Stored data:
◇ ◇ ◇ ◇ ◇
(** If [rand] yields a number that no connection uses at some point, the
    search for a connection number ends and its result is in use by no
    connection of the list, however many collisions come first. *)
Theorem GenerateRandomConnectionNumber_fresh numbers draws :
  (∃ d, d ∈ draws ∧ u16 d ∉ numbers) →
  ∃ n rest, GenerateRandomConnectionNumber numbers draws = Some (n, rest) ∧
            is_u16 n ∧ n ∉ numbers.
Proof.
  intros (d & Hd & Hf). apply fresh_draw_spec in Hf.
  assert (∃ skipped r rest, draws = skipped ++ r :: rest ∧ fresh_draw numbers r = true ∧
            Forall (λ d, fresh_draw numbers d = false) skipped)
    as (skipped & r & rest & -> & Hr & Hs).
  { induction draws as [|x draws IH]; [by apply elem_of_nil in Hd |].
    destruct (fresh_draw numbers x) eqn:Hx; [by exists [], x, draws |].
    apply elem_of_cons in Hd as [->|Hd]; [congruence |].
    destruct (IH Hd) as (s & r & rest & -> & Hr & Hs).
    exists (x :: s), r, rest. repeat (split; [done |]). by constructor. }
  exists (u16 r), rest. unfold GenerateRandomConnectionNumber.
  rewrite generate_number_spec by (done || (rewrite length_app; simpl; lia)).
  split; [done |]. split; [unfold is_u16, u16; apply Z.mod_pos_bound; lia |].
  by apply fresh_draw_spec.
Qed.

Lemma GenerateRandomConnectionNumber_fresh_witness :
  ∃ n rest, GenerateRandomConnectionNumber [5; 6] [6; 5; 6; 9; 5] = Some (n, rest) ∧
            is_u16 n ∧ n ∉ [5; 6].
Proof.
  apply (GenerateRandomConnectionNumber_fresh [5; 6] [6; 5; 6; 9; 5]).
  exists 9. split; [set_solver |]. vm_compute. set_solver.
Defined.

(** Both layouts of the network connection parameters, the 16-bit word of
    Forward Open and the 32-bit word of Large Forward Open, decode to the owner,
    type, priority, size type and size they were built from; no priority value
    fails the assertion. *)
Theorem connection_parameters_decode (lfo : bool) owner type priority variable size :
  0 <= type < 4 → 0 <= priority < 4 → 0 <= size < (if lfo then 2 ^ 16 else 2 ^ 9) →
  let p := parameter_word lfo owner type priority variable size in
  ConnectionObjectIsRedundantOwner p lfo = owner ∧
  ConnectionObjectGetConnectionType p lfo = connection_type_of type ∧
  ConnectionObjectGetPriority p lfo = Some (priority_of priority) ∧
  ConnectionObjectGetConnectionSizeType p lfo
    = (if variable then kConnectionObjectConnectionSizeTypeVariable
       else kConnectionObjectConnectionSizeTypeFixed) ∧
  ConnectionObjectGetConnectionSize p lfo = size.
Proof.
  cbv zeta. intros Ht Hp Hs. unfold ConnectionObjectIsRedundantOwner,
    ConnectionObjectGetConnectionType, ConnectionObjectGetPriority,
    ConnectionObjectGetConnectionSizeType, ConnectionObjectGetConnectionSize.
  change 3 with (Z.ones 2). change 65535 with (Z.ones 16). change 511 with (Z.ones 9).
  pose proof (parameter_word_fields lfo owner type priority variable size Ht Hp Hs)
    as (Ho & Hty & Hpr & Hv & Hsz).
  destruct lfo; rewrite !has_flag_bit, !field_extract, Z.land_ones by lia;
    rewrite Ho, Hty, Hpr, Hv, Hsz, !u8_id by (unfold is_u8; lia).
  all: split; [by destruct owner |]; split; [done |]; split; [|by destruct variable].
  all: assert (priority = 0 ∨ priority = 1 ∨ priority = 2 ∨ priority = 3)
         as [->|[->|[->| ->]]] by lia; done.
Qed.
◇ ◇ ◇ ◇ ◇
_WHAT YOU HAVE TO DO_
The answer is the full set of records, printed exactly as given.

_TASK RESULT_
(** If [rand] yields a number that no connection uses at some point, the
    search for a connection number ends and its result is in use by no
    connection of the list, however many collisions come first. *)
Theorem GenerateRandomConnectionNumber_fresh numbers draws :
  (∃ d, d ∈ draws ∧ u16 d ∉ numbers) →
  ∃ n rest, GenerateRandomConnectionNumber numbers draws = Some (n, rest) ∧
            is_u16 n ∧ n ∉ numbers.
Proof.
  intros (d & Hd & Hf). apply fresh_draw_spec in Hf.
  assert (∃ skipped r rest, draws = skipped ++ r :: rest ∧ fresh_draw numbers r = true ∧
            Forall (λ d, fresh_draw numbers d = false) skipped)
    as (skipped & r & rest & -> & Hr & Hs).
  { induction draws as [|x draws IH]; [by apply elem_of_nil in Hd |].
    destruct (fresh_draw numbers x) eqn:Hx; [by exists [], x, draws |].
    apply elem_of_cons in Hd as [->|Hd]; [congruence |].
    destruct (IH Hd) as (s & r & rest & -> & Hr & Hs).
    exists (x :: s), r, rest. repeat (split; [done |]). by constructor. }
  exists (u16 r), rest. unfold GenerateRandomConnectionNumber.
  rewrite generate_number_spec by (done || (rewrite length_app; simpl; lia)).
  split; [done |]. split; [unfold is_u16, u16; apply Z.mod_pos_bound; lia |].
  by apply fresh_draw_spec.
Qed.

Lemma GenerateRandomConnectionNumber_fresh_witness :
  ∃ n rest, GenerateRandomConnectionNumber [5; 6] [6; 5; 6; 9; 5] = Some (n, rest) ∧
            is_u16 n ∧ n ∉ [5; 6].
Proof.
  apply (GenerateRandomConnectionNumber_fresh [5; 6] [6; 5; 6; 9; 5]).
  exists 9. split; [set_solver |]. vm_compute. set_solver.
Defined.

(** Both layouts of the network connection parameters, the 16-bit word of
    Forward Open and the 32-bit word of Large Forward Open, decode to the owner,
    type, priority, size type and size they were built from; no priority value
    fails the assertion. *)
Theorem connection_parameters_decode (lfo : bool) owner type priority variable size :
  0 <= type < 4 → 0 <= priority < 4 → 0 <= size < (if lfo then 2 ^ 16 else 2 ^ 9) →
  let p := parameter_word lfo owner type priority variable size in
  ConnectionObjectIsRedundantOwner p lfo = owner ∧
  ConnectionObjectGetConnectionType p lfo = connection_type_of type ∧
  ConnectionObjectGetPriority p lfo = Some (priority_of priority) ∧
  ConnectionObjectGetConnectionSizeType p lfo
    = (if variable then kConnectionObjectConnectionSizeTypeVariable
       else kConnectionObjectConnectionSizeTypeFixed) ∧
  ConnectionObjectGetConnectionSize p lfo = size.
Proof.
  cbv zeta. intros Ht Hp Hs. unfold ConnectionObjectIsRedundantOwner,
    ConnectionObjectGetConnectionType, ConnectionObjectGetPriority,
    ConnectionObjectGetConnectionSizeType, ConnectionObjectGetConnectionSize.
  change 3 with (Z.ones 2). change 65535 with (Z.ones 16). change 511 with (Z.ones 9).
  pose proof (parameter_word_fields lfo owner type priority variable size Ht Hp Hs)
    as (Ho & Hty & Hpr & Hv & Hsz).
  destruct lfo; rewrite !has_flag_bit, !field_extract, Z.land_ones by lia;
    rewrite Ho, Hty, Hpr, Hv, Hsz, !u8_id by (unfold is_u8; lia).
  all: split; [by destruct owner |]; split; [done |]; split; [|by destruct variable].
  all: assert (priority = 0 ∨ priority = 1 ∨ priority = 2 ∨ priority = 3)
         as [->|[->|[->| ->]]] by lia; done.
Qed.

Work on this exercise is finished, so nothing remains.